Your goal -
Filter the entries below, keeping every line that has the word "right".

(Dataset Opens)

(** What the search step and the category step keep. *)
Lemma bySearch_Kept (term : jsstring) (l : list Transaction) :
  Kept (fun t => term = [] \/ searchHit term t) l (bySearch term l).
Proof.
  unfold bySearch. destruct term as [|x term]; cbn [truthy].
  - apply Kept_all. now left.
  - apply Kept_filter. intros t. rewrite matchesSearch_spec.
    split; [now right|]. intros [H|H]; [discriminate H | exact H].
Qed.

Lemma byCategory_Kept (c : jsstring) (l : list Transaction) :
  Kept (fun t => c = [] \/ category t = c) l (byCategory c l).
Proof.
  unfold byCategory. destruct c as [|x c]; cbn [truthy].
  - apply Kept_all. now left.
  - apply Kept_filter. intros t. unfold inCategory.
    rewrite jsstring_eqb_eq. split; [now right|].
    intros [H|H]; [discriminate H | exact H].
Qed.

(** C2: in the view of expenses the derived list is made from the stored
    expenses and holds only expenses, in the view of income it is made from
    the stored income and holds only income, and in the views of all
    transactions and of the dashboard the whole stored list goes on to the
    search and category filters. *)
Theorem derived_view_filter (w : World) :
  let rest (l : list Transaction) :=
    sort newestFirst
      (byCategory (selectedCategory (state w))
         (bySearch (searchTerm (state w)) l)) in
  match currentView (state w) with
  | view_expenses =>
      derived w = rest (filter isExpense (stored w)) /\
      Forall (fun t => type t = expense) (derived w)
  | view_income =>
      derived w = rest (filter isIncome (stored w)) /\
      Forall (fun t => type t = income) (derived w)
  | view_transactions | view_dashboard =>
      derived w = rest (stored w)
  end.
Proof.
  cbv zeta. rewrite derived_pipeline.
  destruct (currentView (state w)); cbn [byView]; try reflexivity;
    (split; [reflexivity|]);
    apply Forall_forall; intros t Ht;
    apply sort_In, byCategory_In in Ht; destruct Ht as [Ht _];
    apply bySearch_In in Ht; destruct Ht as [Ht _];
    apply filter_In in Ht; destruct Ht as [_ Ht];
    unfold isExpense, isIncome in Ht; destruct (type t);
    try reflexivity; discriminate.
Qed.

(** C3: the search step of the derived list, which stands between the view
    filter and the category filter, keeps exactly the transactions whose
    description or category contains the term when case is ignored, and
    removes nothing when the term is empty; so the term merc keeps a
    transaction described as Mercado. *)
Theorem search_filter_case_insensitive (w : World) :
  let term := searchTerm (state w) in
  let before := byView (currentView (state w)) (stored w) in
  derived w =
    sort newestFirst
      (byCategory (selectedCategory (state w)) (bySearch term before)) /\
  (term <> [] -> Kept (searchHit term) before (bySearch term before)) /\
  (term = [] -> bySearch term before = before) /\
  (toLowerCase (js "merc") = js "merc" ->
   toLowerCase (js "Mercado") = js "mercado" ->
   forall t : Transaction,
     description t = js "Mercado" ->
     searchHit (js "merc") t /\ bySearch (js "merc") [t] = [t]).
Proof.
  intros term before. split; [apply derived_pipeline|].
  split; [|split].
  - intros Hterm. unfold bySearch.
    destruct term as [|c term]; [congruence|]. cbn [truthy].
    apply Kept_filter. intros t. apply matchesSearch_spec.
  - intros ->. reflexivity.
  - intros Hterm Htext t Hdesc.
    assert (Hhit : searchHit (js "merc") t).
    { left. unfold containsIgnoringCase. rewrite Hdesc, Hterm, Htext.
      exists [], (js "ado"). reflexivity. }
    split; [exact Hhit|].
    apply matchesSearch_spec in Hhit.
    unfold bySearch. cbn [js truthy filter].
    change (filter (matchesSearch (js "merc")) [t] = [t]).
    cbn [filter]. now rewrite Hhit.
Qed.

(** C4, as it holds: when every transaction of the derived list has a valid
    creation date, a transaction with the greater creation time stands
    before one with the smaller, and the transactions of one creation time
    stand in the order in which the stored list has them.  The condition
    stands before both parts: with an invalid date the comparison is not
    consistent, and then the order is the engine's own. *)
Theorem derived_newest_first_stable (w : World) :
  Forall validDate (derived w) ->
  newestFirstOrder (derived w) /\
  forall T : Z,
    filter (hasTime T) (derived w)
    = filter (hasTime T) (filter (selects (state w)) (stored w)).
Proof.
  intros Hvalid. rewrite derived_filter_sort in *.
  set (l := filter (selects (state w)) (stored w)) in *.
  split.
  - assert (Hl : Forall validDate l).
    { apply Permutation_Forall with (sort newestFirst l);
        [apply sort_perm | exact Hvalid]. }
    pose proof (stableSort_StronglySorted newestFirst_antisym newestFirst_trans Hl)
      as Hs.
    rewrite sort_newestFirst_valid by exact Hl.
    intros i j a b ta tb Hi Hj Ha Hb Hgt.
    destruct (Nat.lt_trichotomy i j) as [Hlt | [-> | Hlt]]; [exact Hlt | |].
    + rewrite Hi in Hj. injection Hj as ->. rewrite Ha in Hb.
      injection Hb as ->. lia.
    + pose proof (StronglySorted_nth Hs Hlt Hj Hi) as Hba.
      unfold mayPrecede in Hba.
      rewrite (newestFirst_valid b a Hb Ha) in Hba. lia.
  - intros T. rewrite sort_newestFirst_valid.
    + apply stableSort_stable. apply newestFirst_same_time.
    + apply Permutation_Forall with (sort newestFirst l);
        [apply sort_perm | exact Hvalid].
Qed.

(* ------------------------------------------------------------------ *)
(** *** The list on the page *)

Lemma In_firstn (A : Type) (n : nat) (l : list A) (x : A) :
  In x (firstn n l) -> In x l.
Proof.
  intros H. rewrite <- (firstn_skipn n l). apply in_or_app. now left.
Qed.

Lemma renderTransactionsList_rows (w : World) :
  rows (fst (renderTransactionsList w)) =
  (if isDashboard (currentView (state w)) then firstn 5 (derived w) else derived w)
  /\ found (fst (renderTransactionsList w)) = List.length (derived w).
Proof.
  unfold renderTransactionsList, derived, Array_slice0.
  unfold bind, getState, Array_read, Array_new, ret.
  destruct (getFilteredTransactions w) as [r w'].
  cbn [fst snd state store].
  destruct (deref (store w') r) as [|t l] eqn:E; cbn [List.length Nat.eqb].
  - cbn [fst rows found List.length]. split; [|reflexivity].
    now destruct (isDashboard (currentView (state w))).
  - cbn [fst snd rows found state store]. rewrite deref_new, E.
    split; [|reflexivity].
    now destruct (isDashboard (currentView (state w))).
Qed.

(** C5: on the dashboard the page shows the first five transactions of the
    derived list, that is the smaller of its length and five, and on every
    other view it shows the whole derived list. *)
Theorem dashboard_shows_first_five (w : World) :
  let shown := rows (fst (renderTransactionsList w)) in
  match currentView (state w) with
  | view_dashboard =>
      shown = firstn 5 (derived w) /\
      List.length shown = Nat.min (List.length (derived w)) 5
  | _ =>
      shown = derived w /\ List.length shown = List.length (derived w)
  end.
Proof.
  cbv zeta. destruct (renderTransactionsList_rows w) as [-> _].
  destruct (currentView (state w)); cbn [isDashboard]; split;
    try reflexivity.
  rewrite length_firstn. apply Nat.min_comm.
Qed.

(** C10: on the dashboard no filter control is rendered, and yet the search
    term and the selected category filter the rows.  The filtered list is
    the stored list with exactly the transactions that match the term, if
    there is one, and are of the selected category, if there is one; the
    rows are the first five of that list after the sort; so every row
    matches the term and is of the category. *)
Theorem dashboard_rows_are_filtered (w : World) :
  currentView (state w) = view_dashboard ->
  let term := searchTerm (state w) in
  let c := selectedCategory (state w) in
  let filtered := byCategory c (bySearch term (stored w)) in
  fst (renderFilters w) = None /\
  Kept (fun t => (term = [] \/ searchHit term t) /\ (c = [] \/ category t = c))
    (stored w) filtered /\
  rows (fst (renderTransactionsList w)) = firstn 5 (sort newestFirst filtered) /\
  forall t : Transaction,
    In t (rows (fst (renderTransactionsList w))) ->
    (term <> [] -> searchHit term t) /\ (c <> [] -> category t = c).
Proof.
  intros Hview. cbv zeta.
  assert (Hrows : rows (fst (renderTransactionsList w)) =
                  firstn 5
                    (sort newestFirst
                       (byCategory (selectedCategory (state w))
                          (bySearch (searchTerm (state w)) (stored w))))).
  { destruct (renderTransactionsList_rows w) as [-> _].
    rewrite derived_pipeline, Hview. reflexivity. }
  split; [|split; [|split; [exact Hrows|]]].
  - unfold renderFilters, bind, getState. now rewrite Hview.
  - apply Kept_and with (bySearch (searchTerm (state w)) (stored w)).
    + apply bySearch_Kept.
    + apply byCategory_Kept.
  - intros t Ht. rewrite Hrows in Ht.
    apply In_firstn, sort_In, byCategory_In in Ht. destruct Ht as [Ht Hc].
    apply bySearch_In in Ht. destruct Ht as [_ Hs].
    split; [|exact Hc]. intros H. now apply matchesSearch_spec, Hs.
Qed.

(* ------------------------------------------------------------------ *)
(** *** Loading and deleting *)

(** Running the steps of the monad on a world given by its components. *)
Ltac run_world :=
  lazy beta iota zeta delta
    [setTransactions setSummary setLoading setState emit Array_new bind ret
     fst snd state store effects transactions summary loading currentView
     searchTerm selectedCategory showBalance sidebarOpen].

Ltac run_load :=
  unfold afterLoad, stored, loadData, loadData_request, loadData_settled,
    fetchTransactions;
  run_world.

(** The references stay in the store: at the start, after a load and after
    a delete. *)
Lemma initialWorld_wellFormed : wellFormed initialWorld.
Proof. unfold wellFormed, initialWorld. cbn. lia. Qed.

Lemma afterLoad_wellFormed (userId : jsstring) (response : Settled ResponseData)
    (w : World) :
  wellFormed (afterLoad userId response w).
Proof.
  destruct w as [[] st ef]. unfold wellFormed.
  destruct response as [data|reason]; run_load;
    rewrite length_app; cbn [List.length]; lia.
Qed.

(Dataset Closes)

Completed task -
    split; [now right|]. intros [H|H]; [discriminate H | exact H].
    rewrite jsstring_eqb_eq. split; [now right|].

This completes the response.